In the last 2 years more than twenty works have been published in International journals. These works are devoted to: i) design and development of new proton conducting solid electrolytes and electrodes, ii) amperometric and potentiometric gas sensors, iii) electrolyzers for hydrogen production.
Keywords
solid oxide conductors, protonic electrolytes, solid oxide fuel cells, electrolyzers, sensors, electrochemical reactors
Summary

The research history in the field of protonic electrolytes is reflected in literature [1-2]. The theoretical and practical aspects, emphasizing the general principles and guidelines necessary for the design and development of future electrochemical systems based on solid oxide proton conducting electrolytes (fuel cells, electrolyzers, gas sensors, reactors), are studied in the new laboratory and part of the results is thoroughly presented and discussed in the already published works [3-4].

High-temperature proton-conducting materials are widely proposed as electrolytes for applications in electrochemical devices, including solid oxide fuel cells (SOFCs), electrolyzes, sensors, hydrogen-permeable membranes for hydrogen production or ammonia synthesis [3].

Having previous experience in related solid state electrochemistry topics, the last two years our main research work has been focused:

 

     1. On the detailed analysis of thermal and chemical compatibility of cathode materials for BaCeO3 and BaZrO3-based electrolytes for solid oxide fuel cell application [4-6].

In this research work the identification of suitable cathode materials, which can be successfully used in SOFCs based on proton-conducting electrolytes during long-term operation and thermal cycling measurements was investigated. In order to better be informed about, a wide variety of materials were synthesized and their thermal and chemical compatibilities toward BaCe0.8Y0.2O3–δ and BaZr0.8Y0.2O3–δ were verified by means of detailed dilatometry and XRD analysis of calcined electrode/electrolyte mixtures, respectively. It was found that some of the studied cathode materials react to a different degree with selected electrolytes. The main attention was paid to the comparison of thermal behaviours of cathode and electrolyte system as well as the chemical compatibility between them.

Taking into account the relatively low TEC values, no significant chemical expansion and high resistance to impurity phase formation, LaNi0.6Fe0.4O3–δ and La2NiO4+δ­ samples can be proposed as suitable cathodes for BaCe0.8Y0.2O3−δ and BaZr0.8Y0.2O3−δ electrolytes. The layered Y0.8Ca0.2BaCo4O7+δ cobaltite has the closest TEC value with those for cerate and zirconate ceramics, however completely decomposes after treatment of Y0.8Ca0.2BaCo4O7+δ/BaCe0.8Y0.2O3−δ mixture and was stable in contact with BaZr0.8Y0.2O3−δ.

     2. On the design and development of appropriate proton conducting electrolytes and electrode materials for possible application in solid oxide fuel cells and solid oxide electrolyzers [7-8].

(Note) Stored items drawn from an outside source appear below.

Lemma prompt_cases i w (k : world V) d :
  owns base l w (w_heap_st k) -> view_ok w -> vw_in_ok i ->
  (exists w' k' d', open_prompt base fresh i w k d = Ok (w', k', d') /\ view_ok w') \/
  (vi_popup i = true /\ vi_load i = true /\ unopenable (vi_path i) (w_vol k)).
Proof.
  intros Ho Hv [[Hpl Hpz] _ _]. unfold open_prompt. destruct (truth _); [|left; by eexists _, _, _].
  destruct (vi_popup i); [|left; eexists _, _, _; split; [reflexivity|]; destruct Hv as [? ?]; by split].
  destruct (vo_file w Hv) as (p & Hp & _).
  destruct (edit_field_holds (naoview_current_file w) (vi_path i) 128 Hp Hpl Hpz) as (f & -> & Hf). rewrite bind_Ok. cbv zeta.
  assert (view_ok (set_file f w)) as Hv1 by (split; [by exists (vi_path i)|apply Hv]).
  destruct (vi_load i).
  - rewrite (proj2 Hf). cbn [or_fault]. rewrite bind_Ok.
    destruct (load_cases (vi_path i) (set_file f w) k Ho Hv1) as [(r & w2 & k2 & -> & Hv2)|Hu]; [|by right].
    left. rewrite bind_Ok. cbv beta iota.
    case_bool_decide; rewrite bind_Ok; cbv beta iota; destruct (vi_cancel i); (eexists _, _, _; split; [reflexivity|]; destruct Hv2 as [? ?]; by split).
  - left. rewrite bind_Ok. cbv beta iota. destruct (vi_cancel i); (eexists _, _, _; split; [reflexivity|]; destruct Hv1 as [? ?]; by split).
Qed.

Lemma alert_returns i w d : view_ok w -> vw_in_ok i -> exists w' d', error_window i w d = Ok (w', d') /\ view_ok w'.
Proof.
  intros Hv [_ _ Ht]. unfold error_window. case_bool_decide; [by eexists _, _|]. destruct Hv as [(p & Hp & Hu) Hd].
  assert (view_ok w) as Hv by (split; [by exists p|done]). assert (view_ok (set_status NAOVIEW_STATUS_OK w)) as Hv' by (by split; [exists p|]).
  destruct (vi_alert i); [|by eexists _, _]. destruct (target_renders _ p Hu) as (o & Ho).
  rewrite (mini_snprintf_render _ 160 _ _ o) by (done || lia). rewrite bind_Ok. destruct (vi_alert_ok i); by eexists _, _.
Qed.

(** A frame that returns keeps the arrays, whatever was opened. *)
Lemma close_keeps w (k : world V) w' k' : naoview_close_image base w k = Ok (w', k') -> w' = set_shown no_picture w.
Proof. unfold naoview_close_image. intros Hc. apply bind_Ok_inv in Hc as (st & _ & Hc). by injection Hc as <- _. Qed.

Lemma load_keeps path w (k : world V) r w' k' : naoview_load_image base fresh path w k = Ok (r, w', k') -> view_ok w -> view_ok w'.
Proof.
  intros Hl [Hfile _]. unfold naoview_load_image in Hl. apply bind_Ok_inv in Hl as ([w1 k1] & Hc & Hl). apply close_keeps in Hc as ->.
  cbv beta iota zeta in Hl. apply bind_Ok_inv in Hl as ([[x s] v] & _ & Hl). cbv beta iota in Hl.
  assert (forall e, view_ok (set_status e (set_status NAOVIEW_STATUS_OK (set_shown no_picture w)))) as Hst by (intros e; split; [exact Hfile|by left]).
  destruct x as [| |ptr n]; [injection Hl as _ <- _; apply Hst..|]. unfold stbi_load_from_memory in Hl.
  destruct (decode _ _ _) as [[p|] a'] eqn:Hd; [|injection Hl as _ <- _; apply Hst].
  destruct (decode_size _ _ _ p ltac:(by rewrite Hd)) as (Hw & Hh & Hm & _). cbv zeta in Hl.
  apply bind_Ok_inv in Hl as ([st px] & _ & Hl). cbv beta iota in Hl. destruct (px =? 0); [injection Hl as _ <- _; split; [exact Hfile|by left]|].
  apply bind_Ok_inv in Hl as (out & _ & Hl). injection Hl as _ <- _. split; [exact Hfile|]. right. cbn. unfold nat31. nia.
Qed.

To this aim the relationship between Y by Yb substitution on the crystal and microstructure properties as well as thermomechanical and electrical features of BaCe0.5Zr0.3Y0.2–xYbxO3−δ-based ceramics (BCZYYbx) was investigated. It was shown that the increase of Yb concentration from 0 to 0.2 leaded to decrease of: i) the unit cell parameters/volume (from 490.57 to 486.80 Å3), ii) the TEC values (from 8.5·10–6 to 7.6·10–6 K–1). However, the concentration dependences of mean grain size and total conductivity of BCZYYbx ceramics were similar, fact that allows one to conclude that the grain boundary significantly affects the transport properties of these proton-conducting electrolytes.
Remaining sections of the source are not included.